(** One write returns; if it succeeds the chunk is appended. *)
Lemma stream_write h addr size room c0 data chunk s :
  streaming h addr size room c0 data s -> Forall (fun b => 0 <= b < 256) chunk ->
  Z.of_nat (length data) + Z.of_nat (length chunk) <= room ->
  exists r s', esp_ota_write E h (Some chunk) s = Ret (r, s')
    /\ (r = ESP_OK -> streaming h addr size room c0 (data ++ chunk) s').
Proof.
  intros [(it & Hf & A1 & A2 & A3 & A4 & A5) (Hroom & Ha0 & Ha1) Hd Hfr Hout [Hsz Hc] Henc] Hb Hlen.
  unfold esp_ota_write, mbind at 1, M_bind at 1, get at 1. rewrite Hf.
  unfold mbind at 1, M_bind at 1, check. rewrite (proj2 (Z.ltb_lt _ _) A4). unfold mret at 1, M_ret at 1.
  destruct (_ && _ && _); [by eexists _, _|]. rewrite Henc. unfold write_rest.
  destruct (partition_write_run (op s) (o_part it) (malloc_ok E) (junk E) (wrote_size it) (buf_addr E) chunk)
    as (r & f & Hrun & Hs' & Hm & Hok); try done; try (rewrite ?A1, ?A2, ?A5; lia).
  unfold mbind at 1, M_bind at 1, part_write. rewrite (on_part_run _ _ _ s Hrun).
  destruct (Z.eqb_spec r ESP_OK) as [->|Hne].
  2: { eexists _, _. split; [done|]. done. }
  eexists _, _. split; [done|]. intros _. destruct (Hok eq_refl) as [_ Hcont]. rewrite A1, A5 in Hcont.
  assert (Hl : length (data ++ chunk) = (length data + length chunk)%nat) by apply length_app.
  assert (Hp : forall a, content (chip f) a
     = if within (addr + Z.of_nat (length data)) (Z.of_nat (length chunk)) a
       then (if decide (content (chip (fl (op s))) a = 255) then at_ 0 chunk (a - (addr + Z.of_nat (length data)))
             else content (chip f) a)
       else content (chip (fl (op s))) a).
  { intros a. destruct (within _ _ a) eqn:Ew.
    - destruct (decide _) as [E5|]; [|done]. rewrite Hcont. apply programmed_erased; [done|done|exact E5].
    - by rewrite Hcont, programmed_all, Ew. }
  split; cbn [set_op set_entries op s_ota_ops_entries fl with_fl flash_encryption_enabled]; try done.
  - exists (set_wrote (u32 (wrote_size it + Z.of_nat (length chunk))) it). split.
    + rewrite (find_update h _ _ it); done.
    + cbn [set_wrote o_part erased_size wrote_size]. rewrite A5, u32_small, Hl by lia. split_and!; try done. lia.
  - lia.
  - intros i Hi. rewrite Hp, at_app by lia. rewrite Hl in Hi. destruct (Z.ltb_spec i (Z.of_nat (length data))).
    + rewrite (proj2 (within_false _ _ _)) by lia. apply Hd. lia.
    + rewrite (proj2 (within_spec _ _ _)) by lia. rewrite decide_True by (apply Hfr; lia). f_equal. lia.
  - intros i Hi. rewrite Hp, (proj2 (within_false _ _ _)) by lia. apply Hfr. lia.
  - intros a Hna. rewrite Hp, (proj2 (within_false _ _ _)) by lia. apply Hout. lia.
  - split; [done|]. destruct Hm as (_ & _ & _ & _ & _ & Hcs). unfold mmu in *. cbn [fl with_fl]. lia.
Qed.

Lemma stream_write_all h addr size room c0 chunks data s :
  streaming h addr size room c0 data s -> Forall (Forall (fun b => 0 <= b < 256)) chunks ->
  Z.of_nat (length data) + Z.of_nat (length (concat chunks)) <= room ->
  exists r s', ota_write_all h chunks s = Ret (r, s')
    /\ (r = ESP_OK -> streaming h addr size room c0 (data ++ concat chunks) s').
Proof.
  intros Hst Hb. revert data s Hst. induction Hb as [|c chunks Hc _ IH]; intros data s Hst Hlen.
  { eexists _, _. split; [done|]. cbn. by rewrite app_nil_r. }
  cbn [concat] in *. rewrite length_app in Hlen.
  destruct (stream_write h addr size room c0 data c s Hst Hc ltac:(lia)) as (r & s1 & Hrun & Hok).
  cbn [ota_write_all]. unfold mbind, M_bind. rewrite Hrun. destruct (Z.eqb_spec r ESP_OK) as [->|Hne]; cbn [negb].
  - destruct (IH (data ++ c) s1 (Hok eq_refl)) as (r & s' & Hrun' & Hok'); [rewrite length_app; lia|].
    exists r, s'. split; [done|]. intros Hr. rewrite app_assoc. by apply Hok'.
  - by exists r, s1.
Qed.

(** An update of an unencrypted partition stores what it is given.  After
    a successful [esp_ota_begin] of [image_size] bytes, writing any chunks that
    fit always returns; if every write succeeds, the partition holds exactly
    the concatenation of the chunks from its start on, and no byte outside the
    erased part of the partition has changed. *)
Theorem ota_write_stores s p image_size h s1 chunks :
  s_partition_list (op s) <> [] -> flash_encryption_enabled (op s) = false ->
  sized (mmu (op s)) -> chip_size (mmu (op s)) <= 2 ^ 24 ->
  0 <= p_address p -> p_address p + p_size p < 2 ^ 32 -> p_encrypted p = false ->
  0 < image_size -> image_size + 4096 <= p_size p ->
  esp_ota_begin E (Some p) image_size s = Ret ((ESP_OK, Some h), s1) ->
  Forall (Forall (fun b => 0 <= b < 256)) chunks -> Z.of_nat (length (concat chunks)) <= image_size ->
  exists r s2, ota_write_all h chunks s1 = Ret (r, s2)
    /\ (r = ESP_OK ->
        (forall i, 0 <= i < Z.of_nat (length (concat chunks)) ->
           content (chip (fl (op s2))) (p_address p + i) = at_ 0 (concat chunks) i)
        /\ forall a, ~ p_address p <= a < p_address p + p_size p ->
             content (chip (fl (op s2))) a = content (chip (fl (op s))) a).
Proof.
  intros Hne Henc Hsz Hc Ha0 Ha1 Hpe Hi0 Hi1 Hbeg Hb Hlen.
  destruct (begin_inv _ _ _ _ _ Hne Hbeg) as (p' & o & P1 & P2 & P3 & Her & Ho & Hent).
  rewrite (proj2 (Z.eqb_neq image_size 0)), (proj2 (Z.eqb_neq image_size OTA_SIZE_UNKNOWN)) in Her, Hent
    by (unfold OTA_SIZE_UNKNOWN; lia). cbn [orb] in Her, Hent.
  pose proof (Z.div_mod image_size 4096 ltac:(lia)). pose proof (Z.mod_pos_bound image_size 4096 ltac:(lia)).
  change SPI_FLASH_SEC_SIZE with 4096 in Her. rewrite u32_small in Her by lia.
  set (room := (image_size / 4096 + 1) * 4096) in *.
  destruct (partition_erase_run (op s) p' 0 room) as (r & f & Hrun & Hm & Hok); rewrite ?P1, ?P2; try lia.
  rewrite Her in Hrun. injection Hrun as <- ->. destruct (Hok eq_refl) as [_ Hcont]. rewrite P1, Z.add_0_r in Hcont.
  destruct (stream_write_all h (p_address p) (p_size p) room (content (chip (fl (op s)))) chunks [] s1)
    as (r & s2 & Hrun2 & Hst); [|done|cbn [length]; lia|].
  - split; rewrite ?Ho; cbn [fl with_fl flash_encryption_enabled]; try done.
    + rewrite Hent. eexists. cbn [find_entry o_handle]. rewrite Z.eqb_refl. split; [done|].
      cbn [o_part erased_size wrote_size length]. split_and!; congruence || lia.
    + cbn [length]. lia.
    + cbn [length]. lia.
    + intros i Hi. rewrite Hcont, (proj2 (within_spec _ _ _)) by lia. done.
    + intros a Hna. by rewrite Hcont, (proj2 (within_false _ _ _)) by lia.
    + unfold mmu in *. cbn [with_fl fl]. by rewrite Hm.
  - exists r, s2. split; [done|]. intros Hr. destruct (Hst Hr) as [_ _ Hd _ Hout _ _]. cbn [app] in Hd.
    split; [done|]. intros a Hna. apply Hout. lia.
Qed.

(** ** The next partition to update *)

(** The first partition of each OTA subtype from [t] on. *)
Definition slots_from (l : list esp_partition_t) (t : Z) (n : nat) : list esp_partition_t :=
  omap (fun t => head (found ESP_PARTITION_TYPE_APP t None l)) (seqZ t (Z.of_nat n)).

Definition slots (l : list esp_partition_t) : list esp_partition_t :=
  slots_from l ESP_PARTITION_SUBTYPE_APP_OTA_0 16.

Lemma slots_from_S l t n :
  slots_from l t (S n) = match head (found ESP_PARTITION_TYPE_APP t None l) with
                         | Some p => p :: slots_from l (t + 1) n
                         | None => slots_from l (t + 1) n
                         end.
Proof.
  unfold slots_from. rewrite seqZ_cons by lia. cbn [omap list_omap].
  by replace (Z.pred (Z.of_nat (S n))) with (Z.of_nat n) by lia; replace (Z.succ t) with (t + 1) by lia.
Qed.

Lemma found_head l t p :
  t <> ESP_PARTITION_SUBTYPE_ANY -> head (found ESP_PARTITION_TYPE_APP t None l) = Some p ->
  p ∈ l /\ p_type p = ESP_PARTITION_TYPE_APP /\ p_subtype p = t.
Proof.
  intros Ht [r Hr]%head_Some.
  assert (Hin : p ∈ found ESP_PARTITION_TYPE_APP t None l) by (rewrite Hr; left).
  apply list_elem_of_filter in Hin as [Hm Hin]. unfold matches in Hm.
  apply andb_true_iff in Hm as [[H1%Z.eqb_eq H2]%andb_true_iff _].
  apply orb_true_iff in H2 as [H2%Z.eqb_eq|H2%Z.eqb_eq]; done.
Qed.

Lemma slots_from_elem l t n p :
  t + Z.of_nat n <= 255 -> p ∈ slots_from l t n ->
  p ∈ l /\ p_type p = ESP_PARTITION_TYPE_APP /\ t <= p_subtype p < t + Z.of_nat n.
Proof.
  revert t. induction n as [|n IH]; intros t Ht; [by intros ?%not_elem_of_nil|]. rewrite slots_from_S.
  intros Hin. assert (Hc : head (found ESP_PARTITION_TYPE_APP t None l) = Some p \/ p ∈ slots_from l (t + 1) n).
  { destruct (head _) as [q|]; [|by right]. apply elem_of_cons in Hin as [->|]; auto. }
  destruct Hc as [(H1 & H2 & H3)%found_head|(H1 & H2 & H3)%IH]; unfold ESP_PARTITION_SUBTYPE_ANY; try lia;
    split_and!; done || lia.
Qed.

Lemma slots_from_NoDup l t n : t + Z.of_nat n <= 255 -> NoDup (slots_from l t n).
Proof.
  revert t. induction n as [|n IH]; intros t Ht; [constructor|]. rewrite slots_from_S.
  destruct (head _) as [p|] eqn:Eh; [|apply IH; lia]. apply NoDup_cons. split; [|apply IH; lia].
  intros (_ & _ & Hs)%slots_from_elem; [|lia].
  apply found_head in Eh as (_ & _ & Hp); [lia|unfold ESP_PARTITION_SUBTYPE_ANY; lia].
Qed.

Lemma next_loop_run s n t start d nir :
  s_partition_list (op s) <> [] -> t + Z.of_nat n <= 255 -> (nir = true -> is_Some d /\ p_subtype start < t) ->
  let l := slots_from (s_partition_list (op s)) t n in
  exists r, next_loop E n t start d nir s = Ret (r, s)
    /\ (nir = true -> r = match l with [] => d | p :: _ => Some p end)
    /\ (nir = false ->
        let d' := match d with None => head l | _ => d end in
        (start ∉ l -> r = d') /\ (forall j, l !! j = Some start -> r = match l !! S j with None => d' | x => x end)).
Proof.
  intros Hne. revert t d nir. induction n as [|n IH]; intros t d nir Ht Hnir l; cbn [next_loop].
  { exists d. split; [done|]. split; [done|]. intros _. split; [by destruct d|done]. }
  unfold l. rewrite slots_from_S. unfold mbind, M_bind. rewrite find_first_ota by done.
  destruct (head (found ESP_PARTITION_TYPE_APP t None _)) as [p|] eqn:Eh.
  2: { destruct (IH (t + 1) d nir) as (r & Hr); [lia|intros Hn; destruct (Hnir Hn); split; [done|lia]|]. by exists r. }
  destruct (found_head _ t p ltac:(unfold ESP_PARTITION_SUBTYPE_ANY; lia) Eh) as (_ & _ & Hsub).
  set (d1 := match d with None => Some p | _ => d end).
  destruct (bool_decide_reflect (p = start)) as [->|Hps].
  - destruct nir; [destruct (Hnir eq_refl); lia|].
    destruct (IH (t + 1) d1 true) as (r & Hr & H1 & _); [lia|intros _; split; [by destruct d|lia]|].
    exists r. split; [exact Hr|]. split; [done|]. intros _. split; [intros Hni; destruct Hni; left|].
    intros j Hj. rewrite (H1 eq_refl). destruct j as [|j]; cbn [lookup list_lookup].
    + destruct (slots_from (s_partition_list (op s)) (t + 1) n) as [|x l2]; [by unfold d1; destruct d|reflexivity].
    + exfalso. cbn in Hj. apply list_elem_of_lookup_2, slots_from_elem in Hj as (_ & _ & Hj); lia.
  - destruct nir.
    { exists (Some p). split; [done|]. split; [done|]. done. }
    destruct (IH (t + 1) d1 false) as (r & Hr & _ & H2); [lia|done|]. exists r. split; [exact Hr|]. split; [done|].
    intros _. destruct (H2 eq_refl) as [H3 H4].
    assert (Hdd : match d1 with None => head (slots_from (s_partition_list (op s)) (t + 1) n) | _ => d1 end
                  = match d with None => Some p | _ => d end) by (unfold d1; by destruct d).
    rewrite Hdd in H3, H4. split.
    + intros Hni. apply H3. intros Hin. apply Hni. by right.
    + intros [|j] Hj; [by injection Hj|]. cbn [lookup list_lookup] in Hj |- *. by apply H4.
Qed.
...
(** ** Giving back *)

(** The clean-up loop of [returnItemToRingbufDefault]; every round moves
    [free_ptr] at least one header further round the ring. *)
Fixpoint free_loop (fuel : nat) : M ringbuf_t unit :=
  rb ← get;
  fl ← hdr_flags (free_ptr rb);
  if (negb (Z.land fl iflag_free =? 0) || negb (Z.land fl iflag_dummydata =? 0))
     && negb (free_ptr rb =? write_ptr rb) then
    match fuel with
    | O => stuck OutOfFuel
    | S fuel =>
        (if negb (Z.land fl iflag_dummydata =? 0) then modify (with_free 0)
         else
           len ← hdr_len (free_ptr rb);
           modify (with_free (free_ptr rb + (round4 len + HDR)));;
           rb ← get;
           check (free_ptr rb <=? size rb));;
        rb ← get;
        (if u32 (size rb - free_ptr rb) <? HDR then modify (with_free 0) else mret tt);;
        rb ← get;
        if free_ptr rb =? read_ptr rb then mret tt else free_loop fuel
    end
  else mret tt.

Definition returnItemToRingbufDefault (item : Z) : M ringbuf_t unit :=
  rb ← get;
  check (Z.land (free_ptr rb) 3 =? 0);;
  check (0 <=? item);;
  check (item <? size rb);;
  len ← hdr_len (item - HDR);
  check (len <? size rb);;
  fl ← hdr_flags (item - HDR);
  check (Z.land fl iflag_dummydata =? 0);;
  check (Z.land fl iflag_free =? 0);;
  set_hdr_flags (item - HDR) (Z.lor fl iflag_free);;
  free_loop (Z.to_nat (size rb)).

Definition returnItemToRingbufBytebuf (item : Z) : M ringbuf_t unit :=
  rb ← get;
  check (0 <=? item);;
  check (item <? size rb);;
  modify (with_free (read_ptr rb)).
---
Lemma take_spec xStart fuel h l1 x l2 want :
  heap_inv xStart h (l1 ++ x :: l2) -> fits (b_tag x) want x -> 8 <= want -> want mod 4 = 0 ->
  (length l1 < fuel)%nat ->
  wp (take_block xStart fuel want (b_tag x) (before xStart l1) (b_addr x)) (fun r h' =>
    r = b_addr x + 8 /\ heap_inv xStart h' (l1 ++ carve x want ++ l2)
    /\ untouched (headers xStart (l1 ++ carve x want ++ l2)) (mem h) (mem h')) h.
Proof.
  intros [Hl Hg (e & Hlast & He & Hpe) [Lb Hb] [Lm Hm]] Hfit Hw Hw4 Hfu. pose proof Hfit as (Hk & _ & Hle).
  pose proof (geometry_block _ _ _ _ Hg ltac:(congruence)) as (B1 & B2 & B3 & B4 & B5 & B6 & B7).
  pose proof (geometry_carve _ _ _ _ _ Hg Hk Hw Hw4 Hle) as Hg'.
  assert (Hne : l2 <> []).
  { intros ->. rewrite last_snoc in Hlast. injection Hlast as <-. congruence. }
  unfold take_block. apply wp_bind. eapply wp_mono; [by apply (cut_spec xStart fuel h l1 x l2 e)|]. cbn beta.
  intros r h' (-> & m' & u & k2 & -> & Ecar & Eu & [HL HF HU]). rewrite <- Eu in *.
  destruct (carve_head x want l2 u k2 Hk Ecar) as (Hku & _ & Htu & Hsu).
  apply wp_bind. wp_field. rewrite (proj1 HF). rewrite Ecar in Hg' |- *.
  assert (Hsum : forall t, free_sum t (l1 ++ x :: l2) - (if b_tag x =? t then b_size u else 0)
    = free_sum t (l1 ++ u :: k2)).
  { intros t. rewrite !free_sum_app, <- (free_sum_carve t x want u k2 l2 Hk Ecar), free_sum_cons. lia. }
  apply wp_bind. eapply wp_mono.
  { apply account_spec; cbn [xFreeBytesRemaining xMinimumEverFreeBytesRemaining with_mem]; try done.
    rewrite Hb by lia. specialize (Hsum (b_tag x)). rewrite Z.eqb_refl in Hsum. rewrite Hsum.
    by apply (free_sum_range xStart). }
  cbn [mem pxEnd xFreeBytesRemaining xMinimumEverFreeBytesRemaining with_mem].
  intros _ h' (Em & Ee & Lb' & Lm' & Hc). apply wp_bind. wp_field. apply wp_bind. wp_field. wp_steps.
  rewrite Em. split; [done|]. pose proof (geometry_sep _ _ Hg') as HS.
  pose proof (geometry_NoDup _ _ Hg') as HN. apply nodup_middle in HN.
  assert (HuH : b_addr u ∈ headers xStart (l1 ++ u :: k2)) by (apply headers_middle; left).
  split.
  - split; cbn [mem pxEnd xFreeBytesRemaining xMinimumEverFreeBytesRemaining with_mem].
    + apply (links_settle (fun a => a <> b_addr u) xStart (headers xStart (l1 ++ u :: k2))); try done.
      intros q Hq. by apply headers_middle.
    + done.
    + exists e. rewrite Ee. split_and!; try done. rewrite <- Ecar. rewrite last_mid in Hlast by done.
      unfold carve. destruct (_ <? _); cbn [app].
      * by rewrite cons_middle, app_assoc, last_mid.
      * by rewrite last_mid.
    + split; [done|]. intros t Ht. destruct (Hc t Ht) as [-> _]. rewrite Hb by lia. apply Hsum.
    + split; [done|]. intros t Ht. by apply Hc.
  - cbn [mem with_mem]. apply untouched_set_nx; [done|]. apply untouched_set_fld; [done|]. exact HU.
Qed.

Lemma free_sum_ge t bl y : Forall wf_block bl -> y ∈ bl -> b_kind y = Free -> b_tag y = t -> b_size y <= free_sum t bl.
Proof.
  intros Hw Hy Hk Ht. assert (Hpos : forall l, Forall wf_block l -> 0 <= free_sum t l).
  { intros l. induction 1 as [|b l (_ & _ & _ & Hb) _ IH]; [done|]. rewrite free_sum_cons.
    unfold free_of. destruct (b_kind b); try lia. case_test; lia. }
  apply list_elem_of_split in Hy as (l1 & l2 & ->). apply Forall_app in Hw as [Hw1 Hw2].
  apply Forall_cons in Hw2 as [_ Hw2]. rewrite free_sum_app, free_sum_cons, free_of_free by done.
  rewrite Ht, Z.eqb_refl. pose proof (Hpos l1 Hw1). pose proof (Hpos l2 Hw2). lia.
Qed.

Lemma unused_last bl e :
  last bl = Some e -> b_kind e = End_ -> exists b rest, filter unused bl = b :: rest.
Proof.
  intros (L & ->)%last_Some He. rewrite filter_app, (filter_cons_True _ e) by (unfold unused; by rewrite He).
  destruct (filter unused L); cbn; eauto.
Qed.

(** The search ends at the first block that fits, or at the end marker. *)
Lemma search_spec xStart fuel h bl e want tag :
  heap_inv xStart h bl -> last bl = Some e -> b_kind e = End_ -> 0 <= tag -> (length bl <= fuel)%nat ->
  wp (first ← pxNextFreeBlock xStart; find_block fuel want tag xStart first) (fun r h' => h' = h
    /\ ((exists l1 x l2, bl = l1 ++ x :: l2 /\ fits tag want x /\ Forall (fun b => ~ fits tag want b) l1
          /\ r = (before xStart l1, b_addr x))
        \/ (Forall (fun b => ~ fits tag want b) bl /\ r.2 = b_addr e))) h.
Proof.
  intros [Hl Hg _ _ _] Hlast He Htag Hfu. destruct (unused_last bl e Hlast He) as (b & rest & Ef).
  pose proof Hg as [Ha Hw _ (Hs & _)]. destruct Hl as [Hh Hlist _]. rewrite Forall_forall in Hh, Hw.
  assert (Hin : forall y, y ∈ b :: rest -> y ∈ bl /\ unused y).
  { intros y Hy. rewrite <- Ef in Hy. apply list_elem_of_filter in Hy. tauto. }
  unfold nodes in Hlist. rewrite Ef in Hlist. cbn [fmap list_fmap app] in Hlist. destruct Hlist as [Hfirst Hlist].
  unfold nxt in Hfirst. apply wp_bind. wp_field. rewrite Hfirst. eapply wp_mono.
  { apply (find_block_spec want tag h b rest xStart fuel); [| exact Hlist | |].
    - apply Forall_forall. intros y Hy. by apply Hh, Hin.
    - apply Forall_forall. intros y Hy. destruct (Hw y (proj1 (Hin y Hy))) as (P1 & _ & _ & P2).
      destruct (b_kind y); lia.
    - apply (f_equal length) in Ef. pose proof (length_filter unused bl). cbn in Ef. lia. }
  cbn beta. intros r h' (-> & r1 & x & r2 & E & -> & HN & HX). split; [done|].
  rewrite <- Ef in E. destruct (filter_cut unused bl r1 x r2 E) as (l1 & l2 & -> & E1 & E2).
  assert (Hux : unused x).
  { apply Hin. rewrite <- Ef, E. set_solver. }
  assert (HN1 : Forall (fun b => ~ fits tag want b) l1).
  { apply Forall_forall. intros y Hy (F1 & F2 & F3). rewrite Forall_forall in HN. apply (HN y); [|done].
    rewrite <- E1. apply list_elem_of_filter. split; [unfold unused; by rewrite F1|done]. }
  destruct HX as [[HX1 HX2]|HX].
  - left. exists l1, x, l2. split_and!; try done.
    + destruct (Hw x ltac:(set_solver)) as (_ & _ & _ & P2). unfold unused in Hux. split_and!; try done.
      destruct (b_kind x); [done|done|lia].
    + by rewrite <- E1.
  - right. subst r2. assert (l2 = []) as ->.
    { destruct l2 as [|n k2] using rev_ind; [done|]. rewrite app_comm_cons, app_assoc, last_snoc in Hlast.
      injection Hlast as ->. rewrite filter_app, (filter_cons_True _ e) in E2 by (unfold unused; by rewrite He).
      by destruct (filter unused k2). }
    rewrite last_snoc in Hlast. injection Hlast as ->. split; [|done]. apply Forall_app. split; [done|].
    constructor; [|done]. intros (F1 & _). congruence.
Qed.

> **TASK ITEM**
Of the entries above, transcribe exactly those lines that fall between the line containing "destruct (stream_write h" and the line containing "(forall i, 0", together with those two lines.

> **RESPONSE TO THE TASK**
  destruct (stream_write h addr size room c0 data c s Hst Hc ltac:(lia)) as (r & s1 & Hrun & Hok).
  cbn [ota_write_all]. unfold mbind, M_bind. rewrite Hrun. destruct (Z.eqb_spec r ESP_OK) as [->|Hne]; cbn [negb].
  - destruct (IH (data ++ c) s1 (Hok eq_refl)) as (r & s' & Hrun' & Hok'); [rewrite length_app; lia|].
    exists r, s'. split; [done|]. intros Hr. rewrite app_assoc. by apply Hok'.
  - by exists r, s1.
Qed.

(** An update of an unencrypted partition stores what it is given.  After
    a successful [esp_ota_begin] of [image_size] bytes, writing any chunks that
    fit always returns; if every write succeeds, the partition holds exactly
    the concatenation of the chunks from its start on, and no byte outside the
    erased part of the partition has changed. *)
Theorem ota_write_stores s p image_size h s1 chunks :
  s_partition_list (op s) <> [] -> flash_encryption_enabled (op s) = false ->
  sized (mmu (op s)) -> chip_size (mmu (op s)) <= 2 ^ 24 ->
  0 <= p_address p -> p_address p + p_size p < 2 ^ 32 -> p_encrypted p = false ->
  0 < image_size -> image_size + 4096 <= p_size p ->
  esp_ota_begin E (Some p) image_size s = Ret ((ESP_OK, Some h), s1) ->
  Forall (Forall (fun b => 0 <= b < 256)) chunks -> Z.of_nat (length (concat chunks)) <= image_size ->
  exists r s2, ota_write_all h chunks s1 = Ret (r, s2)
    /\ (r = ESP_OK ->
        (forall i, 0 <= i < Z.of_nat (length (concat chunks)) ->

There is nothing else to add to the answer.